'Weird Al' Yankovic is as much the eye as he is the storm. Though the accordion-playing, wacky-haired nerd has made a career out of poking people with his satirical pencil, he's also a genuinely unaffected and nice guy. So nice, in fact, that he always gets permission directly from artists before he parodies them (Coolio snafu aside), even though he is legally protected under the fair use clause of U.S. copyright law.
"I want the artist in on the joke," he tells me over the phone, while on vacation with his family in Hawaii. "I don't want to have a beef with anybody." And so, because he wanted to parody Lady Gaga's hit "Born This Way," he agreed to write and record "Perform This Way" beforehand in hopes of getting the diva's ultimate approval.
This was a first. Artists had always either given him permission or not. Overwhelmingly, most had. (The artist formerly known as the Artist Formerly Known as Prince had not.) But Yankovic, a self-described "sensitive guy" who plays the Uptown Theatre in Napa on Aug. 9, agreed to jump through Gaga's hoops, cranking out the lyrics while on tour and then cutting a vacation short in order to hit the recording studio.
When Gaga said no, Yankovic and his Twittering fans were crushed—for a day. Turns out, she hadn't even heard the song, thanks to a rogue manager. In the end, she gave Yankovic her blessing, and with his "pop culture juggernaut" in place, Alpocalypse, his 13th studio album, was complete.
With his ears tuned to pop music's ever-changing rhythms, Yankovic not only captures but also augments the Zeitgeist. The Grammy-nominated Alpocalypse, his first major album since 2006's Straight Outta Lynwood, parodies songs by Taylor Swift, T.I., B.o.B and Miley Cyrus. The requisite polka medley, called (what else?) "Polka Face," includes songs by Justin Bieber, Britney Spears, Flo Rida, Pink, Katy Perry and Lady Gaga.

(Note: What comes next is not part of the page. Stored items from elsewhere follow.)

Definition bump_tick (s : sm_pkg_stream) : sm_pkg_stream :=
  Stream (refs s) (total s) (next_id s) (u64 (tick s + 1)) (status s) (wake s) (slots s).

(** The bytes one turn copies out of the segment. *)
Definition turn_length (r : reader) : Z :=
  let within := rd_offset r - block_start (rd_offset r) in
  if rd_left r <? SM_PKG_STREAM_CHUNK - within then rd_left r else SM_PKG_STREAM_CHUNK - within.

Definition turn_bytes (r : reader) (d : list Z) : list Z :=
  take (Z.to_nat (turn_length r)) (drop (Z.to_nat (rd_offset r - block_start (rd_offset r))) d).

(** From the test of the second wait loop on. *)
Definition data_section (s : sm_pkg_stream) (r : reader) (i : nat) : sm_pkg_stream * reader :=
  if negb (status s =? 0) then (with_slot i (add_waiters (-1)) s, goto r (PcFail (status s)))
  else if ready (slot_at s i) then
    let s1 := bump_tick s in
    (with_slot i (add_waiters (-1)) (with_slot i (consume (tick s1)) s1),
     Reader (rd_first r) (rd_want r) (rd_out r ++ turn_bytes r (data (slot_at s i))) PcEnter)
  else (s, goto r (PcWaitData i)).

(** From the test of the first wait loop on. *)
Definition slot_section (alloc : Z -> bool) (s : sm_pkg_stream) (r : reader) :
    sm_pkg_stream * reader :=
  if negb (status s =? 0) then (s, goto r (PcFail (status s)))
  else
    let start := block_start (rd_offset r) in
    match request_segment_locked alloc s start true with
    | (SegErr e, s') =>
        if e =? ENOMEM then (s', goto r (PcFail ENOMEM)) else (s', goto r PcWaitSlot)
    | (Seg i, s') =>
        let s1 := with_slot i (add_waiters 1) s' in
        let s2 := if rd_bulk r then prefetch_segments_locked alloc s1 start else s1 in
        data_section s2 r i
    end.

A hilarious homage to the Doors, "Craigslist" actually features Doors keyboardist Ray Manzarek, while "CNR" pokes fun at the lionizing of Chuck Norris by channeling the White Stripes.
Alfred Matthew Yankovic grew up in the L.A. suburb of Lynwood, not far from Compton ("By proximity, I should be allowed to say I'm from the 'hood"), which might help explain his affinity for rap. Much was made of his "feud" with Coolio over the parody "Amish Paradise," but it was "White and Nerdy," his parody of Chamillionaire's "Ridin'," that landed Yankovic his first Top 10 single. But just because his anthem to geekdom is the perfect antidote to the bling-worshipping, anti-intellectual, hyper-masculinity of much gangster rap, Yankovic maintains that he isn't "trying to shoehorn any point of view" into his music. "I'm just going for laughs," he says.
The evolution of the mass media has coincided nicely with Yankovic's 36-year career. As a teenager in 1976, he landed his first airplay on Dr. Demento's cult radio show. Just a year after MTV aired in 1981, he released his video "Eat It," a brilliant shot-by-shot parody of "Beat It," to an audience already worshipping the King of Pop. (Yankovic credits Michael Jackson with jumpstarting his career). And just when it seemed like he might be going the way of UHF, his video of "White and Nerdy" caught the trail of YouTube's rising star, instantly going viral.
Last year Yankovic became a New York Times bestselling author with his Shel Silverstein–esque children's book When I Grow Up. But despite his steady success, he's characteristically humble about his creative process. "It's more OCD than art, really," he laughs. "Even though some people might see them as silly, novelty songs," he tells me, "they're not dashed off."
With a career that started long before Lady Gaga was even born, how does Weird Al continue to stay inspired? "There's always something ridiculous about pop music," he laughs, "always something to make fun of."